Stored data entries
● ● ● ● ● ● ●

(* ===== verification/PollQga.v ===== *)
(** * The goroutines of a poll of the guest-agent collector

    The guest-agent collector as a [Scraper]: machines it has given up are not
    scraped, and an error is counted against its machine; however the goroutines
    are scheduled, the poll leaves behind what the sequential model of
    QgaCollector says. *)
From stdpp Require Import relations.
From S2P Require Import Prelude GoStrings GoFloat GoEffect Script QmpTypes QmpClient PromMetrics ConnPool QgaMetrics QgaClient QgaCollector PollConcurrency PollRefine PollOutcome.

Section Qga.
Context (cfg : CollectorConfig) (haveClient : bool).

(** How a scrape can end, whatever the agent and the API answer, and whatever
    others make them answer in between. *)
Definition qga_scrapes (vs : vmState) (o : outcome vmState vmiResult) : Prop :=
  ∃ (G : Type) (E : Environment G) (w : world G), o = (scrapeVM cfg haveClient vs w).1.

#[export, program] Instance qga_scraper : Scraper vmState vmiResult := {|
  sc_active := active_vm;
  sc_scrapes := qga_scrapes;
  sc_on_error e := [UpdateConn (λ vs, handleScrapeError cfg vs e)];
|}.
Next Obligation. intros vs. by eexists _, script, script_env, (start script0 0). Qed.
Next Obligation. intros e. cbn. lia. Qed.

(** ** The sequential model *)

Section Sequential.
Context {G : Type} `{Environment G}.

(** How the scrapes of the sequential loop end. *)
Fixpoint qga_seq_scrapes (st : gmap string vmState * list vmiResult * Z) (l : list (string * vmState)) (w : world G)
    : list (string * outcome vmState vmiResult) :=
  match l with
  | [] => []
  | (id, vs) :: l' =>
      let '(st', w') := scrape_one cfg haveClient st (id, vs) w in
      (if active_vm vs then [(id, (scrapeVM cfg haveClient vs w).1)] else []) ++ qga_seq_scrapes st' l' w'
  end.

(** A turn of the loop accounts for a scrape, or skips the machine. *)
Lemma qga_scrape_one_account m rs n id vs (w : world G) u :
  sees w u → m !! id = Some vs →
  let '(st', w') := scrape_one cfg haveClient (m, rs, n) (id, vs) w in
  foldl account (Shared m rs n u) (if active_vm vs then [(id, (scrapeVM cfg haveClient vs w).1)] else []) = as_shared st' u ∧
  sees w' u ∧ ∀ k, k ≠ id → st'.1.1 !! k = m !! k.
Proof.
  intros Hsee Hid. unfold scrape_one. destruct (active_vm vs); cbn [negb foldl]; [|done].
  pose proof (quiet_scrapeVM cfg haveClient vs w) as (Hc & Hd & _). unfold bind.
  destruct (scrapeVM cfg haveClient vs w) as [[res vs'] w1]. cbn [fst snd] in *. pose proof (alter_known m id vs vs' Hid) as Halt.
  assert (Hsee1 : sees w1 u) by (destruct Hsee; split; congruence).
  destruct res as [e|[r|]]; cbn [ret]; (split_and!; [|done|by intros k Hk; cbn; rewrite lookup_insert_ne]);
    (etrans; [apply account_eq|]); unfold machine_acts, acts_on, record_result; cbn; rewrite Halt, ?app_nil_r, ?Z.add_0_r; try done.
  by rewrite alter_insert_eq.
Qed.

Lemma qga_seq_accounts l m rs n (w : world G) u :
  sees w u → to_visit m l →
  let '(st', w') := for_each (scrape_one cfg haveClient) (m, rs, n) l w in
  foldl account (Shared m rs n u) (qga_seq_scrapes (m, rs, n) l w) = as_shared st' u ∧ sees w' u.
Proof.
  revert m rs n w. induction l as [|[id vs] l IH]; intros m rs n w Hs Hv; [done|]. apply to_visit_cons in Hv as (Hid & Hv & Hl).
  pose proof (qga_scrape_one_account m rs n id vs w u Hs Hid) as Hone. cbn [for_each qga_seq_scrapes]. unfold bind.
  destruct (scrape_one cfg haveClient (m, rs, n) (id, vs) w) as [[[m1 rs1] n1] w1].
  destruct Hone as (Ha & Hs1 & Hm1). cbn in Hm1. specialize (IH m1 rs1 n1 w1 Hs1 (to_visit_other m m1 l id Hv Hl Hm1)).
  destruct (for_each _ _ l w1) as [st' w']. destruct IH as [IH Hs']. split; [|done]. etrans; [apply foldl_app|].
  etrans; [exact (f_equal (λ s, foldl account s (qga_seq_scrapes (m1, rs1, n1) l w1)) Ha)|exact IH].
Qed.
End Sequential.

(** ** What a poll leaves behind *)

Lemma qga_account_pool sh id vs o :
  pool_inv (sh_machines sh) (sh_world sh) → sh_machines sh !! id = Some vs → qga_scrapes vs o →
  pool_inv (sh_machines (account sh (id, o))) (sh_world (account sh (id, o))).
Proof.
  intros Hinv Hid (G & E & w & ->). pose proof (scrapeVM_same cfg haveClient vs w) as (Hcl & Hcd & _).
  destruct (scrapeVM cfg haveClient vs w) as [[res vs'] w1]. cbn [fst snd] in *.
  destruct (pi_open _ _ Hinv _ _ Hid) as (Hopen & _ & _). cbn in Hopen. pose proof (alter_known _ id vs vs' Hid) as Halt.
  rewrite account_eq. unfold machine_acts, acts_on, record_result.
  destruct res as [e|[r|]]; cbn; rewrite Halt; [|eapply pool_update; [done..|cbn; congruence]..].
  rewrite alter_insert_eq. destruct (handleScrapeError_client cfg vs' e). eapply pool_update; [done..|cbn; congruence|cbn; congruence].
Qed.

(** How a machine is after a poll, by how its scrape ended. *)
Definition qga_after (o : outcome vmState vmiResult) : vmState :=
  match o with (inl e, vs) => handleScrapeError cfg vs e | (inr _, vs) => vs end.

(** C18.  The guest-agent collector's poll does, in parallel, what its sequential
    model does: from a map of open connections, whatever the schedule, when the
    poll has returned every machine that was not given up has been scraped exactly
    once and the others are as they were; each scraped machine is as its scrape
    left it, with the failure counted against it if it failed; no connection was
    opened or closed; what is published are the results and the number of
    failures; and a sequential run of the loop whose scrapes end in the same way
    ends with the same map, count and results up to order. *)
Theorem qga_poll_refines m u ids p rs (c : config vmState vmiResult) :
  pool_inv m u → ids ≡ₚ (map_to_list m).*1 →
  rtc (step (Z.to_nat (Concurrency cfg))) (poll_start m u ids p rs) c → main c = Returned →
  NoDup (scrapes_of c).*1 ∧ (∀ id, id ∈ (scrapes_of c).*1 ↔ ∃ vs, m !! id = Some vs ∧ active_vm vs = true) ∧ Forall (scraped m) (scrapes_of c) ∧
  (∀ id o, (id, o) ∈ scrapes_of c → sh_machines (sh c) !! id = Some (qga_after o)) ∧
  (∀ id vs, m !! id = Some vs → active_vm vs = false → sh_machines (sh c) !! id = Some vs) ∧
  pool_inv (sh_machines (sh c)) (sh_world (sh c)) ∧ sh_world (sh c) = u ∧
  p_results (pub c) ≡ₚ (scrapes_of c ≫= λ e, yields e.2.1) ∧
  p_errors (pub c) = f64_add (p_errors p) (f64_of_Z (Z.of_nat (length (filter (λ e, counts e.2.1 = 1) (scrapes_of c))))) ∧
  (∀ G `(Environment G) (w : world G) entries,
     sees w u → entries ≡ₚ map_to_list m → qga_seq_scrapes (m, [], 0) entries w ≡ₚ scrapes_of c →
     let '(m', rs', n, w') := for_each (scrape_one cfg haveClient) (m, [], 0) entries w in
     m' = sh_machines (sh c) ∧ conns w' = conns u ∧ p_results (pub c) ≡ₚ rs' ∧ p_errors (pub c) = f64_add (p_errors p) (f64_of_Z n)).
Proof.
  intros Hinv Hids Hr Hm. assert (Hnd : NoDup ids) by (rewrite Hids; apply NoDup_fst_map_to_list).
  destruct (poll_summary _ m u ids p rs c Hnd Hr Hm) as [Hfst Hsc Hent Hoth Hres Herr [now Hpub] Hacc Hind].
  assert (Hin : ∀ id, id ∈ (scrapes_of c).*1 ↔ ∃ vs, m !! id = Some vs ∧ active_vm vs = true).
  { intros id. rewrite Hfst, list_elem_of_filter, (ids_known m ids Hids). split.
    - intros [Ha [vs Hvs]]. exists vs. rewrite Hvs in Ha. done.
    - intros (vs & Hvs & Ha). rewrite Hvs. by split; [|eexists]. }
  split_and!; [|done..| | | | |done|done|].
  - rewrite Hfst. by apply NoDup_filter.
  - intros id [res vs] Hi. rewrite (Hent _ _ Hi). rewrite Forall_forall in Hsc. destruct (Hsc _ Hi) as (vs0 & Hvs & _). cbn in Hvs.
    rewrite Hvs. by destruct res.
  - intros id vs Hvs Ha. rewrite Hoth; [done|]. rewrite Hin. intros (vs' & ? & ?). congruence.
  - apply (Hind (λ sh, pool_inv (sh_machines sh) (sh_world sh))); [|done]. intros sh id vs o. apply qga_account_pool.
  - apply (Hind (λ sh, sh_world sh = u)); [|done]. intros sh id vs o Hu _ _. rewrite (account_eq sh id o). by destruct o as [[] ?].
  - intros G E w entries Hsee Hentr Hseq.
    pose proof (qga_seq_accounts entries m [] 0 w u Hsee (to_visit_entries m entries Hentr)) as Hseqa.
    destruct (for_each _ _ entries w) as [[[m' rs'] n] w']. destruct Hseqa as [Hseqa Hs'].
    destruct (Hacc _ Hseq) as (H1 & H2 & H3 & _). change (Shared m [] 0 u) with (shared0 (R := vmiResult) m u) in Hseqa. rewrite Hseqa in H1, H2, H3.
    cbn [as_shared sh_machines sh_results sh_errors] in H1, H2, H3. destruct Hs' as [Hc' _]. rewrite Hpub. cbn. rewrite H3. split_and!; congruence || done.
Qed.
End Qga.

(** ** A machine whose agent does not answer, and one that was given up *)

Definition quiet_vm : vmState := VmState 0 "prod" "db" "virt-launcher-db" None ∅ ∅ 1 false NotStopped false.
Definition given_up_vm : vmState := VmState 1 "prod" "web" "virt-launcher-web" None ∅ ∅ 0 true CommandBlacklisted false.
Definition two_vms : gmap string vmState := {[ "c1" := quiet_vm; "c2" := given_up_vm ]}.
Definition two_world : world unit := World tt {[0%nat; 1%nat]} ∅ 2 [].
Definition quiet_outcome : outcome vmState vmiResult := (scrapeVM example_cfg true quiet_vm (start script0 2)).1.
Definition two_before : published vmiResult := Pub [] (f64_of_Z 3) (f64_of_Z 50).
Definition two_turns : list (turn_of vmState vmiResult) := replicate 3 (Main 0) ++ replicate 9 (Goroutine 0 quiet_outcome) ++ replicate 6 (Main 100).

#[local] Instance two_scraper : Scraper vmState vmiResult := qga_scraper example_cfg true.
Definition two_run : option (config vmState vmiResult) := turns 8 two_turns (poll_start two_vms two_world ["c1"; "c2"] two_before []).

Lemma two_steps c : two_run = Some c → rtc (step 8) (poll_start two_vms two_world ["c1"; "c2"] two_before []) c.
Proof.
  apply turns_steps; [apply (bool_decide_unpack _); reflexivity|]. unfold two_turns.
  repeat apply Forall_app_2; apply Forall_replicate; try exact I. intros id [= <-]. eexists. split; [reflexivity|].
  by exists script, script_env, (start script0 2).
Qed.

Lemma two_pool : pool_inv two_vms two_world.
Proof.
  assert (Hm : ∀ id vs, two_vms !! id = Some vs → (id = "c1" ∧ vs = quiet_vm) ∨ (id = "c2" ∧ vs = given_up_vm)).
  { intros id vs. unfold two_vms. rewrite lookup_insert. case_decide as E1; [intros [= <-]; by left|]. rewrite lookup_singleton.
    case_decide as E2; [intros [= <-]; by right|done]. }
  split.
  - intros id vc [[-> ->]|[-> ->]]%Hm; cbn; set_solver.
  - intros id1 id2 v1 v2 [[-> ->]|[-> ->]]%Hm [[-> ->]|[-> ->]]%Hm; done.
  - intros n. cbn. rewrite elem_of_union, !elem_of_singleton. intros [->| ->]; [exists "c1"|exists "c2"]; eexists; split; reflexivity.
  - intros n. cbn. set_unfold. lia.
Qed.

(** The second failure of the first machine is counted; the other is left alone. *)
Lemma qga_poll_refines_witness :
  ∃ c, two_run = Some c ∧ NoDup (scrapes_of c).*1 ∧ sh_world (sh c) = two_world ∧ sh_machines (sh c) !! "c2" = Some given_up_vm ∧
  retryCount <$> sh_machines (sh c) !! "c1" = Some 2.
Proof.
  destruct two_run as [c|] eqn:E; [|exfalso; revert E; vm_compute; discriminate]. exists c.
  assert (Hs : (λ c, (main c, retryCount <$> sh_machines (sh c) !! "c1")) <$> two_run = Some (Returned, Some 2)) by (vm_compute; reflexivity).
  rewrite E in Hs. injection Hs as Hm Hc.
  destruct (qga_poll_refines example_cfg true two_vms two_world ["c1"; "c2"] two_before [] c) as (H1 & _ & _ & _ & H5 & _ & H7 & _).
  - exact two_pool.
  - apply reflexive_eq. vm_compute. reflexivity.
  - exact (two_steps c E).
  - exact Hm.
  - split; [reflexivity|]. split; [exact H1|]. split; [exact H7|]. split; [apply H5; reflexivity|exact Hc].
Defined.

● ● ● ● ● ● ●

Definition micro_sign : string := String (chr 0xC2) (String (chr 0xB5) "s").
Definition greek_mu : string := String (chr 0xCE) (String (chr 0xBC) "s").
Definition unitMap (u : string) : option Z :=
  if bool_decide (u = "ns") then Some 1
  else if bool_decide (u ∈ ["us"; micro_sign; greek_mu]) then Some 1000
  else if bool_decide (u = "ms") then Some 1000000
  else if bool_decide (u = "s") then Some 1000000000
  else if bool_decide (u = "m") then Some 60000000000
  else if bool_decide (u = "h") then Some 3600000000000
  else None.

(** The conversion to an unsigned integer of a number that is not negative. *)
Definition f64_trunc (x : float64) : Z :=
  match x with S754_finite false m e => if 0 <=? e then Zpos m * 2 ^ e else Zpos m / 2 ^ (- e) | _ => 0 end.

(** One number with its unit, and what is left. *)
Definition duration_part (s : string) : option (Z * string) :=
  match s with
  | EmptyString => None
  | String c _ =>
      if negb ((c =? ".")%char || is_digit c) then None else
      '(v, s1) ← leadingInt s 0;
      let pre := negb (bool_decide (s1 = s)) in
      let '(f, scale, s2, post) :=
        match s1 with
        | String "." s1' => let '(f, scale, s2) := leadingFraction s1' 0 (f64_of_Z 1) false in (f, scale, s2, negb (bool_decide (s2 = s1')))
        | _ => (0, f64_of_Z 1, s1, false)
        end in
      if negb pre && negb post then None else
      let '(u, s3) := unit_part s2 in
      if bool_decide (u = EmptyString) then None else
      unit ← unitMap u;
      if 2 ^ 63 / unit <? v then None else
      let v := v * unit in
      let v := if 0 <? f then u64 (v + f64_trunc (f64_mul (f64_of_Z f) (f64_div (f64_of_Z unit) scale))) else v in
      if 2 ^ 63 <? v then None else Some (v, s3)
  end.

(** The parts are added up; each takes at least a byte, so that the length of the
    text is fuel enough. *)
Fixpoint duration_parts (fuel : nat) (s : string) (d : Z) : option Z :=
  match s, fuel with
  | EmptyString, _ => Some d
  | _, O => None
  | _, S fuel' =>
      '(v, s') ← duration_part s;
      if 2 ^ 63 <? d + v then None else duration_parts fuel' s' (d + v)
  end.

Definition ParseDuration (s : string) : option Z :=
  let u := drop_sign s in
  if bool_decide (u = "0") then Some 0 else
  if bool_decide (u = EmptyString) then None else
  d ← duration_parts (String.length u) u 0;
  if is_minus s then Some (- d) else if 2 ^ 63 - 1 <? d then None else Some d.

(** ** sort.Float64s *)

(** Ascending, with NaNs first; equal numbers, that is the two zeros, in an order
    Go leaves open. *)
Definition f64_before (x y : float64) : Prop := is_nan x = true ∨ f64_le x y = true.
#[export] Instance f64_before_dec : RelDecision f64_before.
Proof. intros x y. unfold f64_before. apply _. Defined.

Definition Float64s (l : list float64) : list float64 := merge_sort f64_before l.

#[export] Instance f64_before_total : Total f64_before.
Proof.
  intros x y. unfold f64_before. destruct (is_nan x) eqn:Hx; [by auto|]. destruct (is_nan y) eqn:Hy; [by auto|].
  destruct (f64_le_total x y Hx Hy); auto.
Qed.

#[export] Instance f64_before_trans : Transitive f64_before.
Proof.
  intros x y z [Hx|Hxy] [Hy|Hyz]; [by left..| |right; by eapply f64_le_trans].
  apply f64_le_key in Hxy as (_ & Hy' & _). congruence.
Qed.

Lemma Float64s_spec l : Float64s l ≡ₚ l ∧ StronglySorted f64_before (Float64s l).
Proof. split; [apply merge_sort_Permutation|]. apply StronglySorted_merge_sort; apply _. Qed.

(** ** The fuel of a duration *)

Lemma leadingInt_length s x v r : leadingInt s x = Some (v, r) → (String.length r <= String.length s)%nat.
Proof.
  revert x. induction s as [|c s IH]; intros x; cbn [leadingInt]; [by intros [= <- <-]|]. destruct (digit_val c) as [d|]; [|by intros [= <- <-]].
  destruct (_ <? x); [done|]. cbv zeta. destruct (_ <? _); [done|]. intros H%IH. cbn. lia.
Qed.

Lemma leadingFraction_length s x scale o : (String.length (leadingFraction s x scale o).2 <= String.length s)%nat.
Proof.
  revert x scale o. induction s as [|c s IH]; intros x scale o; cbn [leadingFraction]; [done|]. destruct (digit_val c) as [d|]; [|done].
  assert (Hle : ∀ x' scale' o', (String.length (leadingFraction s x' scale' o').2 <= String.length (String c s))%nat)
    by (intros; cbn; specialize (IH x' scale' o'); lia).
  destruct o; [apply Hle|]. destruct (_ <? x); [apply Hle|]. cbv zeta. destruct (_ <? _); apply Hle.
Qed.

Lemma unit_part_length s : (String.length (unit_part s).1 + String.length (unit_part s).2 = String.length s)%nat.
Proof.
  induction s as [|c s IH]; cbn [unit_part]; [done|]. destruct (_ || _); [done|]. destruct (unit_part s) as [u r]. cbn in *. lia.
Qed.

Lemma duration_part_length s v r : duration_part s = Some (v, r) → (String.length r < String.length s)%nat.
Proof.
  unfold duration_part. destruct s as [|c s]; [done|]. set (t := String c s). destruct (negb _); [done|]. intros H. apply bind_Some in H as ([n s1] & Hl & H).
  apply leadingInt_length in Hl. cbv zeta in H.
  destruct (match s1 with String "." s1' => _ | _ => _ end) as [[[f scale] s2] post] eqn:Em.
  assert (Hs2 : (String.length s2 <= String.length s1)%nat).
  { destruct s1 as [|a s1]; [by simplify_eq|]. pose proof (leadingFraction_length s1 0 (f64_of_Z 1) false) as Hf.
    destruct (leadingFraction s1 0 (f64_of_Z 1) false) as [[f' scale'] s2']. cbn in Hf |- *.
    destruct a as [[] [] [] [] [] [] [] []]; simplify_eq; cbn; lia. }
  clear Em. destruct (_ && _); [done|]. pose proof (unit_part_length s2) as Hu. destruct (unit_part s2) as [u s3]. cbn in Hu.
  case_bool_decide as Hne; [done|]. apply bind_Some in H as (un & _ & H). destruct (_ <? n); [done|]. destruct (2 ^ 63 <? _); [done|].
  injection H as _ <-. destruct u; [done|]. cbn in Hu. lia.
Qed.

● ● ● ● ● ● ●

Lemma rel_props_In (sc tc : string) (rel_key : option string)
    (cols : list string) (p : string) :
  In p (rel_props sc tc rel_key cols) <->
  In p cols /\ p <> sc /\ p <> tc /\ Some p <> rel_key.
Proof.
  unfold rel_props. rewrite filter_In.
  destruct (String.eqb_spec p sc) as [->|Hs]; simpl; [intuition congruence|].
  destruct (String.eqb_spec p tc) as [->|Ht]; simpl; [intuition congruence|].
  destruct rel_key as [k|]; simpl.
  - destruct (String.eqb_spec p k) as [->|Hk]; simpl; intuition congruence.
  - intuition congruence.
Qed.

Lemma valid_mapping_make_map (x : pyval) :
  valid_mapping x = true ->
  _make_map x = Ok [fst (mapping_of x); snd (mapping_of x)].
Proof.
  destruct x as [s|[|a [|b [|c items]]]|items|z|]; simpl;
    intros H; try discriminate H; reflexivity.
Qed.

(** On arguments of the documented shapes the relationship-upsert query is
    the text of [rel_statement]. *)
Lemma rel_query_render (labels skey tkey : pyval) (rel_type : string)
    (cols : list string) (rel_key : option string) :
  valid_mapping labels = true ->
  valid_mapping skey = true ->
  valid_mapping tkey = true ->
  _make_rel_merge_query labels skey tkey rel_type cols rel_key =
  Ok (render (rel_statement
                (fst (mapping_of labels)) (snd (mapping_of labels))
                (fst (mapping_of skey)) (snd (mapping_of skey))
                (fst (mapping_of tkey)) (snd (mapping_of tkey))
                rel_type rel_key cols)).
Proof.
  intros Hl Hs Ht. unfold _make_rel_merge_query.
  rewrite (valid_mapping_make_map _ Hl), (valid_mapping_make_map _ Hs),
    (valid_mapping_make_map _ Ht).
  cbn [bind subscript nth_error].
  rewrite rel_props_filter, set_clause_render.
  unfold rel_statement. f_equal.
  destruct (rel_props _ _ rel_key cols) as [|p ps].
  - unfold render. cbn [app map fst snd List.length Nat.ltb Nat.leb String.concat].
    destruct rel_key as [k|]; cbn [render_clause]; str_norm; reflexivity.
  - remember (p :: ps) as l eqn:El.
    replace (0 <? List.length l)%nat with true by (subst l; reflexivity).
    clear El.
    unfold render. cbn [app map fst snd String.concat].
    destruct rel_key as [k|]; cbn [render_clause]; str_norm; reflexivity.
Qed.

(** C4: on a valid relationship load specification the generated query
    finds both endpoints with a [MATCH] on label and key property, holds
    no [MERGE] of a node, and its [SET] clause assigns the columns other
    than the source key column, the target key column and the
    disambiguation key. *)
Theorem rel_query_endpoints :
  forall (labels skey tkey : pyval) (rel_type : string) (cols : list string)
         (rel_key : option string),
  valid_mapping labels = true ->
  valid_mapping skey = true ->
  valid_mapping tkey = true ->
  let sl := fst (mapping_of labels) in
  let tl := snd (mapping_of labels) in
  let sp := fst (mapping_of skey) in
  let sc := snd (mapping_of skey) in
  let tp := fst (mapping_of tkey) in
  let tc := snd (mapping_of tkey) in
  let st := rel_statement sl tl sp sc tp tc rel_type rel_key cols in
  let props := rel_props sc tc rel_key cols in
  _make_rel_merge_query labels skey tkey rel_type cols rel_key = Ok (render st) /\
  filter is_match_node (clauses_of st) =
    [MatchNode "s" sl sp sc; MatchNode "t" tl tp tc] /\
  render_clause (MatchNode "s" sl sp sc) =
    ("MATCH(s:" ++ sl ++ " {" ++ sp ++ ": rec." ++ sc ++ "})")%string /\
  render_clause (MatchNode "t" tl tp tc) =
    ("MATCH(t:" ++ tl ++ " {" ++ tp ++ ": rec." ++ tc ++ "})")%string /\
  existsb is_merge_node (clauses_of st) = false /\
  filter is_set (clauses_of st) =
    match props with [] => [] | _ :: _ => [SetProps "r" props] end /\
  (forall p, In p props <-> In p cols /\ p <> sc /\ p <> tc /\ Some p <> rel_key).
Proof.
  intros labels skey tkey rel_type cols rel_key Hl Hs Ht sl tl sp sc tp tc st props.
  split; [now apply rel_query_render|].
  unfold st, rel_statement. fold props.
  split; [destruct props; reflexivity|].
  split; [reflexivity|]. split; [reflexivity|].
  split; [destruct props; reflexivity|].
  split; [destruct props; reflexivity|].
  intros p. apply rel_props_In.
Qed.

● ● ● ● ● ● ●

=== What to do ===
Taking the lines above, repeat exactly those from the line that contains "(* ===== verification/PollQga.v ===== *)" through the line that contains "(** A turn of", and both of those lines as well. Include nothing else.

=== Task response ===
(* ===== verification/PollQga.v ===== *)
(** * The goroutines of a poll of the guest-agent collector

    The guest-agent collector as a [Scraper]: machines it has given up are not
    scraped, and an error is counted against its machine; however the goroutines
    are scheduled, the poll leaves behind what the sequential model of
    QgaCollector says. *)
From stdpp Require Import relations.
From S2P Require Import Prelude GoStrings GoFloat GoEffect Script QmpTypes QmpClient PromMetrics ConnPool QgaMetrics QgaClient QgaCollector PollConcurrency PollRefine PollOutcome.

Section Qga.
Context (cfg : CollectorConfig) (haveClient : bool).

(** How a scrape can end, whatever the agent and the API answer, and whatever
    others make them answer in between. *)
Definition qga_scrapes (vs : vmState) (o : outcome vmState vmiResult) : Prop :=
  ∃ (G : Type) (E : Environment G) (w : world G), o = (scrapeVM cfg haveClient vs w).1.

#[export, program] Instance qga_scraper : Scraper vmState vmiResult := {|
  sc_active := active_vm;
  sc_scrapes := qga_scrapes;
  sc_on_error e := [UpdateConn (λ vs, handleScrapeError cfg vs e)];
|}.
Next Obligation. intros vs. by eexists _, script, script_env, (start script0 0). Qed.
Next Obligation. intros e. cbn. lia. Qed.

(** ** The sequential model *)

Section Sequential.
Context {G : Type} `{Environment G}.

(** How the scrapes of the sequential loop end. *)
Fixpoint qga_seq_scrapes (st : gmap string vmState * list vmiResult * Z) (l : list (string * vmState)) (w : world G)
    : list (string * outcome vmState vmiResult) :=
  match l with
  | [] => []
  | (id, vs) :: l' =>
      let '(st', w') := scrape_one cfg haveClient st (id, vs) w in
      (if active_vm vs then [(id, (scrapeVM cfg haveClient vs w).1)] else []) ++ qga_seq_scrapes st' l' w'
  end.

(** A turn of the loop accounts for a scrape, or skips the machine. *)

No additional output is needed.